Bill Davis was a between-jobs NFL assistant coach when he came to visit an old friend during Ohio State’s training camp last summer.

That old friend happened to be Urban Meyer.

The visit turned into a volunteer assistant gig with the Buckeyes in 2016, which Davis said he turned down NFL offers to keep. Now he is Ohio State’s new linebackers coach, succeeding Luke Fickell, who became the University of Cincinnati head coach.

From the first day, Ohio State outside linebacker Jerome Baker understood that things would be different. Davis ran his meeting room like an NFL one. In other words, it wouldn’t be Linebackers 101.

“His style is geared toward pro athletes,” Baker said. “You could tell he’d been in the NFL for a few years.

“There are a lot of things he’ll say and you have to really study it and really understand that he (expects) that you understand it. If you don’t, you have to ask a question. He’s not going to keep going back and going over it. If you have something you’re struggling on, you have to go ask him.”

Baker aspires to play in the NFL, where Davis coached for 24 years, so he has no issue with Davis’ approach. Fickell prodded his players hard, too.

“I’ve got to be me,” Davis said. “I have a long coaching background. I’m going to give these guys what I have, my knowledge. I’m going to push them, drive them in my own way.

“Coach Fickell has moved on to Cincinnati. He’s got his way and I’ve got my way. But at the end of the day, the 'backers on the field have to play great football. That’s our jobs.”

Davis, 50, was born in Youngstown and grew up a Buckeyes fan. His father was a coach, and the Davises moved often as a kid.

“We were everywhere,” said Davis, who picked up a bit of a Southern accent along the way.

Davis played for the University of Cincinnati, where he befriended Meyer.

“We knew we’d get into coaching eventually,” Davis said. “That was a bond from the get-go.

“He had a passion for the game like I had a passion. You get like-minded people around you like you pick all your friends. That’s what it was.”

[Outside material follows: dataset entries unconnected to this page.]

(** * A ring buffer of events and the sequencer feeding it

    Shallow embedding of the [ringbuffer] package (RingBuffer, NewRingBuffer,
    Write, Reset, endOffset, Read) and of [WriteItems] from pgnotifier.go.

    Conventions of the embedding:
    - an [int64] is a [Z]; every arithmetic result of the Go code is passed
      through [wrap64] (two's complement wrap-around), Go's [%] is [Z.rem];
    - a [*Item] is an [option Item], [None] being the nil pointer;
    - a Go panic, a [cond.Wait()] that is never woken and an exhausted loop
      budget are outcomes of their own ([Outcome]);
    - every method body runs as one critical section; the only place where
      other goroutines act in the middle of a call is [cond.Wait()], whose
      caller resumes in the state left by the operations that ran meanwhile.
      (Reset takes [cond.L], the reader side of the RWMutex, as Read does;
      a Reset running inside a Read that is not waiting is not modelled;)
    - memory is unbounded: [make] only fails on a negative length/capacity. *)

From stdpp Require Import base numbers list option.

Open Scope Z_scope.

(** ** Machine integers *)

Definition min_int64 : Z := - 2 ^ 63.
Definition max_int64 : Z := 2 ^ 63 - 1.

Definition int64 (z : Z) : Prop := min_int64 <= z <= max_int64.

Definition wrap64 (z : Z) : Z := (z + 2 ^ 63) mod 2 ^ 64 - 2 ^ 63.

(** ** Outcomes of a call *)

Inductive Panic : Type :=
| DivideByZero      (* integer divide by zero *)
| IndexOutOfRange   (* index out of range *)
| MakesliceLen      (* makeslice: len out of range *)
| MakesliceCap.     (* makeslice: cap out of range *)

(** Why a call does not return: a panic, a wait nobody ends, a loop budget
    used up, or the process left through [log.Fatalf]. *)
Inductive Stop : Type :=
| Panicked (p : Panic)
| Blocked
| OutOfFuel
| Exited.

Inductive Outcome (A : Type) : Type :=
| Returns (a : A)
| Stops (s : Stop).

Arguments Returns {A} a.
Arguments Stops {A} s.

Abbreviation Panics p := (Stops (Panicked p)).
Abbreviation Blocks := (Stops Blocked).

#[global] Instance Outcome_ret : MRet Outcome := fun A a => Returns a.

#[global] Instance Outcome_bind : MBind Outcome := fun A B k m =>
  match m with
  | Returns a => k a
  | Stops s => Stops s
  end.

(** ** package ringbuffer *)

Module ringbuffer.

Record Item : Type := { Id : Z }.

Record RingBuffer : Type := {
  buffer : list (option Item);
  size : Z;     (* Length of buffer *)
  start : Z;    (* Start offset within ring buffer *)
  end_ : Z      (* End offset in ring buffer (exclusive). *)
}.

They became so close that Davis was best man at Meyer’s wedding. Shelley Meyer said that in his toast, Davis thanked Urban for his friendship and joked that the guys at the wedding were jealous that Urban got to marry her.

Meyer and Davis’ coaching paths didn’t intersect for the next quarter-century, but they got together when they could.

Now they’ll coach together for the first time. Davis is new to recruiting, but he’s undaunted by the challenge.

“Like I told coach Meyer, it’s a positive,” he said. “You tell me how you want it done, and that’s how you’re going to get it done. I’m a blank slate and he’s going to make it whatever he wants it to be. So I’m attacking the recruiting trail like the rest of the staff is.”

Coaching under a friend can have its issues, but Davis said it won’t be for him and Meyer.

“I know the coaching world,” he said. “He’s the boss. When I’m out here coaching, I’m a position coach under him as a head coach.”